Peculiar But Practical
Apparently, even in the year 2021, you can sell a home (“improved residential real property,” technically) without disclosing whether said abode has internet access. In a region with coders moving in by the minute, and a housing market that’s much too hot for dotting i’s and crossing t’s, it’s quite the omission. This law extends a measure of relief to the should-have-asked-about-that set: Along with responses to queries about water and sewage and all the usual fun house stuff, seller disclosure statements must now also answer yes, no, or “don’t know” to “Does the property currently have internet service?” The law applies to transactions on or after January 1, 2022, so there’s still time to make a few more unintentional luddites out of us.
At first, this little law seems a bit draconian. Workers under 21 years old (but over 18) can now assist in supervised wine production, yet they still can’t “taste, consume, sell, or serve wine or liquor.” No stealing sips when the drinking-age boss isn’t looking, basically. But the bill has good intentions behind it. A 20-year-old graduate reached out because they couldn’t find full-time winemaking work, even with a relevant degree and internship under their belt and a labor shortage in the industry. This new law helps bridge that workforce gap, allowing for wineries to train more laborers before they’re of-age.

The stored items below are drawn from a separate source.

Lemma reads_aggregate capped limits aggregate :
  wide_limits capped limits = true -> fits_aggregate capped aggregate = true ->
  reads capped limits read_aggregate (write_aggregate aggregate) (clip_aggregate aggregate).
Proof.
  intros Hl Hf. unfold fits_aggregate in Hf. split_fits.
  unfold read_aggregate, write_aggregate. read_record aggregate.
Qed.
#[export] Hint Resolve reads_aggregate : codec.

Definition write_branch_evidence (value : BranchEvidence) : list Z :=
  write_id (ev_branch value) ++ write_id (ev_generation value) ++ write_enum (ev_role value)
  ++ write_enum (ev_state value) ++ put_u32 (ev_planned_trials value)
  ++ put_u32 (ev_completed_trials value) ++ put_u32 (ev_failed_trials value)
  ++ put_u32 (ev_cancelled_trials value) ++ put_u32 (ev_invalid_trials value)
  ++ put_u32 (ev_superseded_trials value) ++ put_u32 (ev_open_trials value)
  ++ write_vector write_aggregate (ev_aggregates value).

Definition read_branch_evidence : Reader BranchEvidence :=
  branch ← read_id; generation ← read_id; role ← read_enum BranchRole "branch role";
  state ← read_enum BranchState "branch state"; planned_trials ← get_u32; completed_trials ← get_u32;
  failed_trials ← get_u32; cancelled_trials ← get_u32; invalid_trials ← get_u32;
  superseded_trials ← get_u32; open_trials ← get_u32; aggregates ← read_vector 128 read_aggregate;
  mret (mkBranchEvidence branch generation role state planned_trials completed_trials failed_trials
    cancelled_trials invalid_trials superseded_trials open_trials aggregates).

Definition fits_branch_evidence (capped : bool) (value : BranchEvidence) : bool :=
  fits 64 (ev_branch value) && fits 64 (ev_generation value) && fits 32 (ev_planned_trials value)
  && fits 32 (ev_completed_trials value) && fits 32 (ev_failed_trials value)
  && fits 32 (ev_cancelled_trials value) && fits 32 (ev_invalid_trials value)
  && fits 32 (ev_superseded_trials value) && fits 32 (ev_open_trials value)
  && fits_vector capped 128 (fits_aggregate capped) (ev_aggregates value).

Definition clip_branch_evidence (value : BranchEvidence) : BranchEvidence :=
  value <| ev_aggregates := map clip_aggregate (ev_aggregates value) |>.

Something to toast to, in time.
After takeout’s pandemic takeover, it’s not surprising that lawmakers debated the finer points of carry-out this year. One topic of discussion? Its environmental footprint. Shocker: Those single-use packages and utensils aren’t very eco-friendly. So lawmakers voted to remove some of the green guilt that comes with ordering out. Beginning January 1, 2022, customers will have to request extras like utensils, straws, and lids. And by June of 2024, polystyrene products—clam shell–style containers, plates, foam coolers that are Technically Not Styrofoam—will be banned everywhere. Though single-use plastics crackdowns are nothing new in our fight to save the planet, it’s always a bit dizzying to think of something like an insentient foam cooler as a threat to us. Still, will anyone mourn its loss? Didn’t think so.

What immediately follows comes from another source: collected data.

(* ===== verification/StateCodec.v ===== *)
(** * Codecs of the durable state (protocol.cpp)

    An experiment record and the whole coordinator state as bytes.  The tables
    of trials and attempts are written as their values and rebuilt under the
    identity each value carries, refusing null and repeated identities.
    [clip_state] is what a state becomes when it is written and read back. *)
From S2P Require Import Prelude OMap Error Identity Domain Float64 Model Hash State Wire Codec.

(** ** Tables *)

(** A loop that fills a [std::map] under each value's own identity. *)
Fixpoint read_table {A} (null_error duplicate_error : Status) (key : A -> Z) (count : nat) (read : Reader A)
    (table : omap Z A) : Reader (omap Z A) :=
  match count with
  | O => mret table
  | S count' =>
      value ← read;
      if negb (id_valid (key value)) then get_error null_error
      else if om_mem (key value) table then get_error duplicate_error
      else read_table null_error duplicate_error key count' read (om_set (key value) value table)
  end.

Definition state_error (reason : string) : Status :=
  make_error ErrorCode.CORRUPT_PERSISTENCE ErrorStage.PERSISTENCE reason.

(** ** Experiment records *)

Definition write_experiment_record (record : ExperimentRecord) : list Z :=
  write_experiment_definition (rec_definition record) ++ write_hypothesis (rec_hypothesis record)
  ++ write_vector write_hypothesis (rec_hypothesis_history record) ++ write_enum (rec_state record)
  ++ put_u64 (rec_revision_sequence record) ++ put_u64 (rec_created_sequence record)
  ++ write_vector write_trial (map snd (rec_trials record))
  ++ write_vector write_attempt (map snd (rec_attempts record))
  ++ write_vector write_observation (rec_observations record)
  ++ write_vector write_artifact (rec_artifacts record) ++ write_vector write_decision (rec_decisions record)
  ++ write_vector write_rollback_point (rec_rollback_points record)
  ++ write_vector write_rejected_evidence (rec_rejected_evidence record)
  ++ write_vector (fun value => put_text value 512) (rec_lifecycle_log record).

Definition read_experiment_record : Reader ExperimentRecord :=
  definition ← read_experiment_definition; hypothesis ← read_hypothesis;
  hypothesis_history ← read_vector 4096 read_hypothesis;
  state ← read_enum ExperimentState "experiment state";
  revision_sequence ← get_u64; created_sequence ← get_u64;
  trial_count ← get_count 4096;
  trials ← read_table (state_error "null trial identity") (state_error "duplicate trial identity")
             trial_id (Z.to_nat trial_count) read_trial [];
  attempt_count ← get_count 32768;
  attempts ← read_table (state_error "null attempt identity") (state_error "duplicate attempt identity")
               attempt_id (Z.to_nat attempt_count) read_attempt [];
  observations ← read_vector 1048576 read_observation; artifacts ← read_vector 65536 read_artifact;
  decisions ← read_vector 1024 read_decision; rollback_points ← read_vector 1024 read_rollback_point;
  rejected_evidence ← read_vector 65536 read_rejected_evidence;
  lifecycle_log ← read_vector 65536 (get_text 512);
  mret (mkExperimentRecord definition hypothesis hypothesis_history state revision_sequence created_sequence
    trials attempts observations artifacts decisions rollback_points rejected_evidence lifecycle_log).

This one comes with a caveat. Yes, bars and restaurants received a boost earlier this spring when they got the go-ahead to continue selling carry-out cocktails. A new law extends this pandemic perk until July 1, 2023. But some onerous restrictions still apply. Customers must order meals with their premixed drinks, and open-container laws remain prohibitive; picking up a manhattan to go isn’t a license to pop its lid right away. Why wait to binge at home when shots, both of the boozy and mRNA variety, are so readily available? Perhaps the state should consider common consumption areas if it wants us to commit to cocktail kits and packaged froseccos. Until then, we’ll just have to keep sneaking sips at parks and beaches—or, more likely, reclaim our long-lost seats at bars.